Russia much like Tunisia: Russian opposition leader
Russian opposition leader Boris Nemtsov said Sunday Russians could see Tunisia as an example to follow after years of iron-fisted rule by strongman Vladimir Putin.
"Tunisia's example is remarkable. Tunisia is far away, Muslim, African but it is a country that has much in common with Russia," Nemtsov, a former deputy prime minister, told Moscow Echo radio a day after he was released from prison.
"As far as the outlook for Putin's movement is concerned, I think the Tunisians' example is instructive," the leader of the Solidarnost movement added.
Nemtsov predicted that the months before upcoming presidential elections would see "massive repression" by Russia's "wild and corrupt" leadership, embodied by Vladimir Putin, the former president and incumbent prime minister.
He added, however, that his Solidarnost movement would act within the constitutional framework and name a presidential candidate for the 2012 poll.

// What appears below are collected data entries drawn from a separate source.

(** * TreeViz OAuth client: PKCE popup flow

    A shallow embedding of the TypeScript sources of [@treeviz/oauth]
    (the PKCE utilities, the backend exchange helper, and the [TreeVizOAuth]
    client in its current revision and in its first one), followed by the
    properties of the authorization handshake proved about them. *)

From Stdlib Require Import NArith ZArith Ascii String List Lia Bool.
From stdpp Require Import base strings gmap list pretty.

Set Warnings "-register-all".
Local Open Scope string_scope.

(** ** JavaScript values, truthiness and exceptions *)

Module JS.

(** The values that travel through [postMessage] and [JSON.parse]. Numbers
    are kept as integers (HTTP statuses, pixel sizes, expiry seconds). *)
Inductive value :=
| VUndefined
| VNull
| VBool (b : bool)
| VNum (n : Z)
| VStr (s : string)
| VArr (items : list value)
| VObj (fields : list (string * value)).

(** What [throw] can carry: an [Error] (or subclass, told apart by its
    [name]) with its message, or any other thrown value. *)
Inductive exn :=
| JsError (name : string) (message : string)
| JsThrown (v : value).

Inductive result (A : Type) :=
| Ok (a : A)
| Throw (e : exn).
Arguments Ok {A} a.
Arguments Throw {A} e.

Definition bind {A B} (m : result A) (k : A -> result B) : result B :=
  match m with
  | Ok a => k a
  | Throw e => Throw e
  end.

Notation "'do' x <- m ; k" := (bind m (fun x => k))
  (at level 10, x name, m at level 100, k at level 200).

(** [!!v] in JavaScript. *)
Definition truthy (v : value) : bool :=
  match v with
  | VUndefined | VNull => false
  | VBool b => b
  | VNum n => negb (n =? 0)%Z
  | VStr s => negb (String.eqb s "")
  | VArr _ | VObj _ => true
  end.

(** [a || b]. *)
Definition or_else (a b : value) : value :=
  if truthy a then a else b.

Fixpoint assoc (k : string) (fields : list (string * value)) : option value :=
  match fields with
  | [] => None
  | (k', v) :: rest => if String.eqb k k' then Some v else assoc k rest
  end.

(** [v.k] for the property names the client reads ([type], [code], [token],
    [uid], [email], [displayName], [photoURL], [error], [result],
    [firebaseToken], [user]): none of them lives on a prototype, so a
    primitive or an array answers [undefined], while [null] and [undefined]
    throw a [TypeError]. *)
Definition get (v : value) (k : string) : result value :=
  match v with
  | VUndefined =>
      Throw (JsError "TypeError"
               ("Cannot read properties of undefined (reading '" +:+ k +:+ "')"))
  | VNull =>
      Throw (JsError "TypeError"
               ("Cannot read properties of null (reading '" +:+ k +:+ "')"))
  | VObj fields => Ok (default VUndefined (assoc k fields))
  | _ => Ok VUndefined
  end.

(** [a === b] against a string literal. *)
Definition is_str (v : value) (s : string) : bool :=
  match v with
  | VStr s' => String.eqb s' s
  | _ => false
  end.

Fixpoint join (sep : string) (l : list string) : string :=
  match l with
  | [] => ""
  | [s] => s
  | s :: rest => s +:+ sep +:+ join sep rest
  end.

(** [String(v)], as the [Error] constructor applies it to its argument.
    Exact on strings, booleans, [null], [undefined], objects and on integers
    of magnitude below 10^21; beyond that JavaScript prints a number in
    exponent notation, which is not modelled. *)
Fixpoint to_string (v : value) : string :=
  match v with
  | VUndefined => "undefined"
  | VNull => "null"
  | VBool true => "true"
  | VBool false => "false"
  | VNum n => pretty n
  | VStr s => s
  | VArr items =>
      join ","
        (List.map (fun x => match x with
                            | VUndefined | VNull => ""
                            | _ => to_string x
                            end) items)
  | VObj _ => "[object Object]"
  end.

Definition throws {A} (r : result A) : bool :=
  match r with
  | Throw _ => true
  | Ok _ => false
  end.

(** [!!v.k], false also when reading [v.k] throws. *)
Definition has_truthy (v : value) (k : string) : bool :=
  match get v k with
  | Ok x => truthy x
  | Throw _ => false
  end.

(** [k in v] for an object literal. *)
Definition has_field (v : value) (k : string) : bool :=
  match v with
  | VObj fields => bool_decide (is_Some (assoc k fields))
  | _ => false
  end.

(** [e instanceof Error]. *)
Definition instanceof_Error (e : exn) : bool :=
  match e with
  | JsError _ _ => true
  | JsThrown _ => false
  end.

End JS.

(** ** pkce.ts *)

Module Pkce.

Definition base64_alphabet : string :=
  "ABCDEFGHIJKLMNOPQRSTUVWXYZabcdefghijklmnopqrstuvwxyz0123456789+/".

(** The character of a 6-bit group. *)
Definition b64char (n : N) : ascii :=
  default "="%char (String.get (N.to_nat n) base64_alphabet).

(** [btoa] on a binary string (RFC 4648, section 4): every 24-bit input
    group yields four characters; a final group of one or two bytes is
    padded with [=]. A Rocq [ascii] is exactly one code unit in 0..255. *)
Fixpoint btoa (s : string) : string :=
  match s with
  | EmptyString => EmptyString
  | String a EmptyString =>
      let n := (N_of_ascii a * 65536)%N in
      String (b64char (n / 262144 mod 64))
        (String (b64char (n / 4096 mod 64)) "==")
  | String a (String b EmptyString) =>
      let n := (N_of_ascii a * 65536 + N_of_ascii b * 256)%N in
      String (b64char (n / 262144 mod 64))
        (String (b64char (n / 4096 mod 64))
           (String (b64char (n / 64 mod 64)) "="))
  | String a (String b (String c rest)) =>
      let n := (N_of_ascii a * 65536 + N_of_ascii b * 256 + N_of_ascii c)%N in
      String (b64char (n / 262144 mod 64))
        (String (b64char (n / 4096 mod 64))
           (String (b64char (n / 64 mod 64))
              (String (b64char (n mod 64)) (btoa rest))))
  end.

(** [s.replace(/c/g, d)] for a one-character pattern and replacement. *)
Fixpoint replace_char (c d : ascii) (s : string) : string :=
  match s with
  | EmptyString => EmptyString
  | String x rest =>
      String (if Ascii.eqb x c then d else x) (replace_char c d rest)
  end.

(** [s.replace(/c/g, "")]. *)
Fixpoint remove_char (c : ascii) (s : string) : string :=
  match s with
  | EmptyString => EmptyString
  | String x rest =>
      if Ascii.eqb x c then remove_char c rest
      else String x (remove_char c rest)
  end.

(** [String.fromCharCode(...buffer)] for a [Uint8Array] short enough to be
    spread into an argument list, as the 32-byte buffers of the two callers
    are; on a very large buffer the spread itself throws a [RangeError]. *)
Definition fromCharCode (buffer : list Byte.byte) : string :=
  string_of_list_byte buffer.

Definition base64UrlEncode (buffer : list Byte.byte) : string :=
  let base64 := btoa (fromCharCode buffer) in
  remove_char "=" (replace_char "/" "_" (replace_char "+" "-" base64)).

(** The two primitives of the Web Crypto API that the module calls:
    [crypto.getRandomValues] (the n-th byte it hands out) and
    [crypto.subtle.digest("SHA-256", _)]. *)
Record Crypto := {
  entropy : nat -> Byte.byte;
  sha256 : list Byte.byte -> list Byte.byte
}.

(** [crypto.getRandomValues(new Uint8Array(n))]. *)
Definition getRandomValues (cr : Crypto) (n : nat) : list Byte.byte :=
  List.map (entropy cr) (seq 0 n).

Definition generateCodeVerifier (cr : Crypto) : string :=
  let array := getRandomValues cr 32 in
  base64UrlEncode array.

(** [new TextEncoder().encode(verifier)]: the verifier is ASCII, so its
    UTF-8 encoding is its list of code units. *)
Definition encode (s : string) : list Byte.byte :=
  list_byte_of_string s.

Definition generateCodeChallenge (cr : Crypto) (verifier : string) : string :=
  let data := encode verifier in
  let hash := sha256 cr data in
  base64UrlEncode hash.

(** What the two character replacements of [base64UrlEncode] do to one
    character. *)
Definition url_char (x : ascii) : ascii :=
  let y := if Ascii.eqb x "+" then "-"%char else x in
  if Ascii.eqb y "/" then "_"%char else y.

(** The three replacements of [base64UrlEncode] on an encoded string. *)
Definition url_encode_tail (s : string) : string :=
  remove_char "=" (replace_char "/" "_" (replace_char "+" "-" s)).

(** The set [[A-Za-z0-9-._~]]. *)
Definition unreserved (c : ascii) : bool :=
  let n := N_of_ascii c in
  ((65 <=? n) && (n <=? 90) || (97 <=? n) && (n <=? 122)
   || (48 <=? n) && (n <=? 57)
   || (n =? 45) || (n =? 46) || (n =? 95) || (n =? 126))%N.

Fixpoint forall_chars (p : ascii -> bool) (s : string) : bool :=
  match s with
  | EmptyString => true
  | String c rest => p c && forall_chars p rest
  end.

End Pkce.


(** ** constants.ts *)

Module Constants.

Inductive environment := production | development.

Definition TREEVIZ_OAUTH_URLS (e : environment) : string :=
  match e with
  | production => "https://treeviz.com"
  | development => "https://dev.treeviz.com"
  end.

Definition TREEVIZ_OAUTH_CALLBACK_PATH : string := "/oauth/callback".

Definition DEFAULT_OAUTH_SCOPES : list string := ["email"; "profile"].

End Constants.

(** ** api.ts: the backend exchange helper *)

Module Api.
Import JS.

(** The arguments of one [fetch] call; [req_body] is the value handed to
    [JSON.stringify]. *)
Record request := {
  req_url : string;
  req_method : string;
  req_headers : list (string * string);
  req_body : value
}.

(** What the helper reads of a [Response]: its status, its body as
    [response.text()] gives it and as [response.json()] parses it ([None]
    when the body is not JSON). *)
Record response := {
  status : Z;
  text : string;
  json : option value
}.

(** [response.ok]. *)
Definition ok (r : response) : bool :=
  ((200 <=? status r) && (status r <=? 299))%Z.

(** How the promise returned by [fetch] settles. *)
Inductive fetch_outcome :=
| NetFail (e : exn)
| NetResponse (r : response).

(** An [async] function body that suspends on [fetch]: it has returned, it
    has thrown, or it waits for the network with a continuation. *)
Inductive async (A : Type) :=
| Ret (a : A)
| Fail (e : exn)
| Fetch (req : request) (k : fetch_outcome -> async A).
Arguments Ret {A} a.
Arguments Fail {A} e.
Arguments Fetch {A} req k.

Fixpoint abind {A B} (m : async A) (f : A -> async B) : async B :=
  match m with
  | Ret a => f a
  | Fail e => Fail e
  | Fetch req k => Fetch req (fun o => abind (k o) f)
  end.

Notation "'await' x <- m ; k" := (abind m (fun x => k))
  (at level 10, x name, m at level 100, k at level 200).

Definition lift {A} (r : result A) : async A :=
  match r with
  | Ok a => Ret a
  | Throw e => Fail e
  end.

Definition exchange_request (exchangeUrl : string) (code : value)
    (codeVerifier : string) : request :=
  {| req_url := exchangeUrl;
     req_method := "POST";
     req_headers := [("Content-Type", "application/json")];
     req_body :=
       VObj [("data", VObj [("code", code);
                            ("codeVerifier", VStr codeVerifier)])] |}.

(** The part of [exchangeCodeWithBackend] that runs once [fetch] settled. *)
Definition exchange_response (o : fetch_outcome) : result value :=
  match o with
  | NetFail e => Throw e
  | NetResponse response =>
      if negb (ok response) then
        Throw (JsError "Error"
                 ("Backend token exchange failed ("
                  +:+ pretty (status response) +:+ "): " +:+ text response))
      else
        match json response with
        | None => Throw (JsError "SyntaxError" "Unexpected token in JSON")
        | Some result =>
            bind (get result "result") (fun inner =>
              if negb (truthy inner) then
                Throw (JsError "Error"
                         "Invalid response from backend exchange endpoint")
              else Ok inner)
        end
  end.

Russia's foreign ministry has not commented on the Tunisian unrest and the flight of ousted president Zine El Abidine Ben Ali to Saudi Arabia but expressed concern on Saturday in a statement and called for "democratic" dialogue within Tunisia's constitution.
National television network NTV on Sunday called Ben Ali's ouster a "coup".
Russia released Nemtsov and dissident writer Eduard Limonov, leader of a left-wing nationalist opposition movement, after a two-week detention following their arrests during a sanctioned New Year's Eve rally for the respect of Article 31 in the constitution which guarantees freedom of assembly.
They were later convicted of disobeying police orders.
Two other opponents Konstantin Kosyakin and Iliya Yashin were also jailed from five to 10 days for similar reasons.
A lawyer for Nemtsov filed an appeal with the European Court of Human Rights over his arrest and imprisonment by the Moscow police.